Lemma identifier_no_arrow x : is_identifier x = true → str_find "->" x 0 = npos.
Proof.
  intros Hx. apply (identifier_free "-"%char) in Hx; [|done..]. unfold char_free in Hx.
  unfold str_find. destruct (_ <? _); [done|].
  replace (String.index (Z.to_nat 0) "->" x) with (@None nat); [done|].
  change (Z.to_nat 0) with 0%nat. revert Hx. induction x as [|a x IH]; [done|].
  cbn [char_index String.index String.prefix].
  case_decide as Ha; [done|]. destruct (char_index "-"%char x) eqn:E; [done|]. intros _.
  rewrite <-IH by done. by destruct (ascii_dec "-"%char a) as [<-|].
Qed.

(** The texts of the reference counts are the generator's. *)
Lemma inc_text d x t :
  instr_text d (I_inc x) = spaces (d * 4) +:+ C_generateIncRef true (Variable_of x t) "NULL".
Proof.
  unfold instr_text, C_generateIncRef. cbn [negb v_name Variable_of].
  change ", NULL);" with (", " +:+ "NULL" +:+ ");"). by string_norm.
Qed.
Lemma dec_text d x t :
  instr_text d (I_dec x) = spaces (d * 4) +:+ C_generateDecRef true (Variable_of x t).
Proof.
  unfold instr_text, C_generateDecRef. cbn [negb v_name v_field_name Variable_of].
  change ", 0);" with (", " +:+ "0" +:+ ");"). rewrite bool_decide_true by done. cbn [negb].
  by string_norm.
Qed.

Lemma indented_no_name n t : var_name (spaces (S n * 4) +:+ t) = false.
Proof. done. Qed.

Section visit.
Context (ts : TypeSystem) (F : gmap string signature) (Π : gmap string ptype)
  (ret : option ptype) (s0 : VState).
Context (Hpass : m_first_pass s0 = false) (Hts : same_types ts (m_typeSystem s0)).
(** The names in scope before the fragment are those of variables, the parameters among them. *)
Context (Hnames : ∀ x v, lookupSymbol x (m_symbolTable s0) = Some v → var_name x = true).
Context (HΠ : ∀ x p, Π !! x = Some p →
  lookupSymbol x (m_symbolTable s0) = Some (Variable_of x (pt_ptr p)) ∧ good_type ts p).
(** A call retains its arguments, unless the visitor is in a [return] or a condition. *)
Context (Hadd : addRefCounts s0 = true).

Definition along (Γ : list (gmap string ptype)) (o : string) : VState :=
  set_output o (set_symbolTable
    (with_scopes ((vars_of <$> Γ) ++ scopes (m_symbolTable s0)) (m_symbolTable s0)) s0).
Definition depth (Γ : list (gmap string ptype)) : nat :=
  length Γ + length (scopes (m_symbolTable s0)).
Definition names_ok (Γ : list (gmap string ptype)) : Prop :=
  ∀ x p, type_of x Γ = Some p → good_type ts p ∧ var_name x = true.

Lemma names_ok_visible x p Γ :
  names_ok Γ → visible Π x Γ = Some p → good_type ts p ∧ var_name x = true.
Proof.
  intros Hn. unfold visible. rewrite type_of_app. destruct (type_of x Γ) as [q|] eqn:E.
  - intros [= <-]. by apply Hn.
  - simpl. destruct (Π !! x) as [q|] eqn:Ex; [|done]. intros [= <-].
    destruct (HΠ _ _ Ex) as [Hl Hg]. eauto.
Qed.

Lemma lookup_along x Γ o :
  lookupSymbol x (m_symbolTable (along Γ o))
  = match visible Π x Γ with
    | Some p => Some (Variable_of x (pt_ptr p))
    | None => lookupSymbol x (m_symbolTable s0)
    end.
Proof.
  unfold lookupSymbol at 1. cbn [along m_symbolTable set_output set_symbolTable scopes
    with_scopes currentFunc]. rewrite lookup_scopes_vars_of.
  unfold visible. rewrite type_of_app. destruct (type_of x Γ); [done|].
  simpl. destruct (Π !! x) as [p|] eqn:E; [|reflexivity].
  destruct (HΠ _ _ E) as [<- _]. reflexivity.
Qed.

Lemma lookup_no_name x Γ o :
  names_ok Γ → var_name x = false → lookupSymbol x (m_symbolTable (along Γ o)) = None.
Proof.
  intros Hn Hx. rewrite lookup_along. destruct (visible Π x Γ) as [p|] eqn:E.
  - destruct (names_ok_visible x p Γ Hn E). congruence.
  - destruct (lookupSymbol x _) as [v|] eqn:E'; [|done]. apply Hnames in E'. congruence.
Qed.

Lemma indent_along Γ o : getIndentLevel (m_symbolTable (along Γ o)) = spaces (depth Γ * 4).
Proof. unfold getIndentLevel, depth. simpl. by rewrite length_app, length_fmap. Qed.

Lemma out_along t Γ o : out t (along Γ o) = Ret (tt, along Γ (o +:+ t)).
Proof. done. Qed.

Lemma add_symbol_along x p G Γ o :
  add_symbol x (pt_ptr p) (along (G :: Γ) o) = Ret (tt, along (declare x p (G :: Γ)) o).
Proof.
  unfold along. cbn [declare fmap list_fmap app]. rewrite vars_of_insert. done.
Qed.

Lemma names_ok_declare x p G Γ :
  good_type ts p → var_name x = true → names_ok (G :: Γ) → names_ok (declare x p (G :: Γ)).
Proof.
  intros Hp Hx Hn y q. cbn [declare type_of]. rewrite lookup_insert.
  case_decide as Hxy; [intros [= <-]; by subst|]. exact (Hn y q).
Qed.

(** The declarations. *)
Lemma visit_initialised p x e init pre counts G Γ o :
  good_type ts p →
  visit_expr (CG:=CRef) e (along (G :: Γ) o) = Ret (init, along (G :: Γ) (o +:+ pre)) →
  match visible Π init (G :: Γ) with
  | Some q => q = p ∧ counts = instr_text (depth (G :: Γ)) (I_inc init)
  | None => lookupSymbol init (m_symbolTable s0) = None ∧ counts = EmptyString
  end →
  visit_stmt (CG:=CRef) (pointer_decl p x (Some e)) (along (G :: Γ) o)
  = Ret (tt, along (declare x p (G :: Γ))
               (o +:+ pre +:+ counts +:+ spaces (depth (G :: Γ) * 4) +:+ var_text (pt_ptr p) x +:+ " = "
                  +:+ init +:+ ";" +:+ nl)).
Proof.
  intros Hp He Hinit. pose proof Hp as [_ Hptr Hpt [_ Hpr]].
  unfold pointer_decl. cbn [visit_stmt visit_init vd_decl vd_init option_map].
  unfold visitVarDecl, indentation. run_heads. unfold visit_init. cbn [vd_decl vd_init option_map].
  unfold declaratorFromCode.
  rewrite (bind_step _ _ _ (x, pt_ptr p) (along (G :: Γ) o))
    by (by rewrite (bind_step _ _ _ _ _ (Hptr (along (G :: Γ) o) Hts))).
  cbn beta iota. run_heads. rewrite !indent_along.
  change (m_first_pass (along (G :: Γ) o)) with (m_first_pass s0). rewrite Hpass, andb_false_r.
  cbn [whenM negb]. rewrite bind_mret.
  set (text := pre +:+ counts +:+ _).
  rewrite (bind_step _ _ (along (G :: Γ) o) tt (along (G :: Γ) (o +:+ text)));
    [by apply add_symbol_along|].
  rewrite (bind_step _ _ _ _ _ He). set (o1 := o +:+ pre). run_heads. rewrite lookup_along.
  destruct (visible Π init (G :: Γ)) as [q|] eqn:E.
  - destruct Hinit as [-> ->]. cbn [v_type Variable_of].
    rewrite (bind_step _ _ (along (G :: Γ) o1) init (along (G :: Γ) o1)).
    2:{ rewrite (bind_types_out _ true) by (by apply isCompatible_same).
        cbn [generateCast CCodeGenerator v_type Variable_of].
        by rewrite generateCast_same. }
    run_heads. rewrite lookup_along, E. cbn [v_type Variable_of]. rewrite Hpt. cbn [whenM].
    rewrite (bind_step _ _ _ _ _ (out_along _ _ _)).
    cbn [generateVarDecl CCodeGenerator]. unfold C_generateVarDecl.
    rewrite outputVariable_var_text by done. bind_ret. run_heads.
    rewrite out_along. do 3 f_equal. subst text o1. clear.
    rewrite (inc_text _ _ (pt_ptr p)). cbn [generateIncRef CCodeGenerator]. unfold incRef_default.
    by string_norm.
  - destruct Hinit as [Hnone ->]. rewrite Hnone. run_heads. rewrite lookup_along, E, Hnone.
    run_heads. cbn [generateVarDecl CCodeGenerator]. unfold C_generateVarDecl.
    rewrite outputVariable_var_text by done. bind_ret. run_heads.
    rewrite out_along. do 3 f_equal. subst text o1. clear. by string_norm.
Qed.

· · · · · · ·

Task description:
The reply must consist solely of the lines from the one containing "- destruct Hinit as [Hnone" through the last line of the data, reproduced exactly.

Expected answer:
  - destruct Hinit as [Hnone ->]. rewrite Hnone. run_heads. rewrite lookup_along, E, Hnone.
    run_heads. cbn [generateVarDecl CCodeGenerator]. unfold C_generateVarDecl.
    rewrite outputVariable_var_text by done. bind_ret. run_heads.
    rewrite out_along. do 3 f_equal. subst text o1. clear. by string_norm.
Qed.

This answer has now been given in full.